The ham was very, very, very, very, very salty. I might as well have rubbed a salt lick in bacon fat and set it on the table.

“This is delicious,” said my sister-in-law, as she ate other things.

Regina and I cook all the time, and often with great success. But the ham tasted vile. After dinner, we had thirty pounds of it left. We tried to pawn some of it off on my relatives.

“We don’t really eat stuff that’s already been cured,” Brett said. “So it would be wasted on us.”

There are moments when a man sees himself clearly. That was, for me, one of those moments.
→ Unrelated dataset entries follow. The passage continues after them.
(** C8, as the code has it.  For a schema with an [enum], no [$ref] and no
    combinator, whose [type] is not [string], [mapType] does not look at
    the enum: it answers as for the schema without it, which is [any] when
    [type] is absent or is none of integer, number, string, boolean, array
    and object; [generateType] emits an enum declaration for the same
    schema. *)
Theorem mapType_ignores_enum (fuel : nat) (name : string) (s : Schema)
    (m : gmap string Schema) (o : GeneratorOptions) (e : list string)
    (He : enum s = Some e)
    (Hr : truthy_string (ref s) = None)
    (H1 : oneOf s = None) (H2 : anyOf s = None) (H3 : allOf s = None)
    (Ht : type s <> Some "string") :
  mapType fuel (Some s) m o = mapType fuel (Some (withoutEnum s)) m o /\
  (recognizedType (type s) = false -> mapType (S fuel) (Some s) m o = Ok "any") /\
  generateType fuel name s m o =
    Ok ("export enum " +:+ prefixOf o +:+ name +:+ " {" +:+ nl
          +:+ join nl (map enumMember e) +:+ nl +:+ "}").
Proof.
  split; [| split].
  - destruct fuel as [|fuel]; [reflexivity |].
    cbn [mapType withoutEnum ref oneOf anyOf allOf type items properties enum].
    rewrite Hr, H1, H2, H3.
    destruct (type s) as [t|]; [| reflexivity].
    destruct (String.eqb_spec t "string") as [-> | _]; [congruence |].
    rewrite (inlineObject_reads fuel s (withoutEnum s) m true true o eq_refl eq_refl).
    reflexivity.
  - intros Hn. cbn [mapType]. rewrite Hr, H1, H2, H3.
    destruct (type s) as [t|]; [| reflexivity].
    cbn [recognizedType] in Hn.
    repeat (apply orb_false_elim in Hn as [Hn ?]).
    repeat match goal with H : String.eqb _ _ = false |- _ => rewrite H; clear H end.
    reflexivity.
  - unfold generateType. now rewrite He.
Qed.

Lemma mapType_ignores_enum_witness :
  mapType 1 (Some letters) ∅ defaultOptions = Ok "any" /\
  generateType 1 "Letter" letters ∅ defaultOptions
  = Ok ("export enum ILetter {" +:+ nl
          +:+ "  A = " +:+ dquote +:+ "a" +:+ dquote +:+ "," +:+ nl
          +:+ "  B = " +:+ dquote +:+ "b" +:+ dquote +:+ "," +:+ nl +:+ "}").
Proof.
  pose proof (mapType_ignores_enum 0 "Letter" letters
    ∅ defaultOptions ["a"; "b"] eq_refl eq_refl eq_refl eq_refl eq_refl
    ltac:(discriminate)) as (_ & Hany & _).
  pose proof (mapType_ignores_enum 1 "Letter" letters
    ∅ defaultOptions ["a"; "b"] eq_refl eq_refl eq_refl eq_refl eq_refl
    ltac:(discriminate)) as (_ & _ & Hgen).
  split; [exact (Hany eq_refl) | exact Hgen].
Defined.

(** C8 as stated fails: a schema of type [integer] with an enum is mapped
    to [number], never to [any]. *)
Lemma integer_enum_is_number :
  mapType 1 (Some digits) ∅ defaultOptions = Ok "number" /\
  ~ exists fuel : nat, mapType fuel (Some digits) ∅ defaultOptions = Ok "any".
Proof.
  split; [reflexivity |].
  intros [[|fuel] H]; discriminate H.
Qed.

(** ** Variants of a top-level combinator *)

Lemma variantType_plain fuel m o v :
  truthy_string (ref v) = None -> properties v = None ->
  variantType (S fuel) m o v = Ok "{}".
Proof.
  intros Hr Hp. unfold variantType. rewrite Hr. cbn [inlineObject]. now rewrite Hp.
Qed.

Lemma variantType_ref fuel m o v r :
  truthy_string (ref v) = Some r -> variantType fuel m o v = Ok (refName r o).
Proof. intros Hr. unfold variantType. now rewrite Hr. Qed.

(** The declaration emitted for a union or an intersection, in terms of
    the rendered variants. *)
Lemma generateType_combinator fuel name s m o vs sep :
  enum s = None ->
  (js_or (oneOf s) (anyOf s) = Some vs /\ sep = " | ") \/
  (js_or (oneOf s) (anyOf s) = None /\ allOf s = Some vs /\ sep = " & ") ->
  generateType fuel name s m o =
  (rs <- array_map (variantType fuel m o) vs ;;
   Ok ("export type " +:+ prefixOf o +:+ name +:+ " = " +:+ join sep rs +:+ ";")).
Proof.
  intros He [[Hu ->] | (Hu & Ha & ->)]; unfold generateType; rewrite He, Hu.
  - reflexivity.
  - now rewrite Ha.
Qed.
I felt my heart disintegrate.

It wouldn’t do for me to throw ninety percent of my prize ham into the trash, so I started carving off the bone. I carved and carved. My wrists ached worse than after my typical four-hour workday.

“I’m done,” I said.

My mother-in-law turned the ham over.

“You’ve still got half a ham to go,” she said.

Regina and I took almost all the ham home with us on the airplane. For two days, it sat in the refrigerator. Then we froze it. One morning, I said, “Let’s have ham and eggs.”

We got a serving of ham out of the freezer. The fat had coagulated into thick yellow globules. We looked at it, and looked at each other. And I threw the bag into the trash.

“Next year,” I said, “we’re making lasagne.”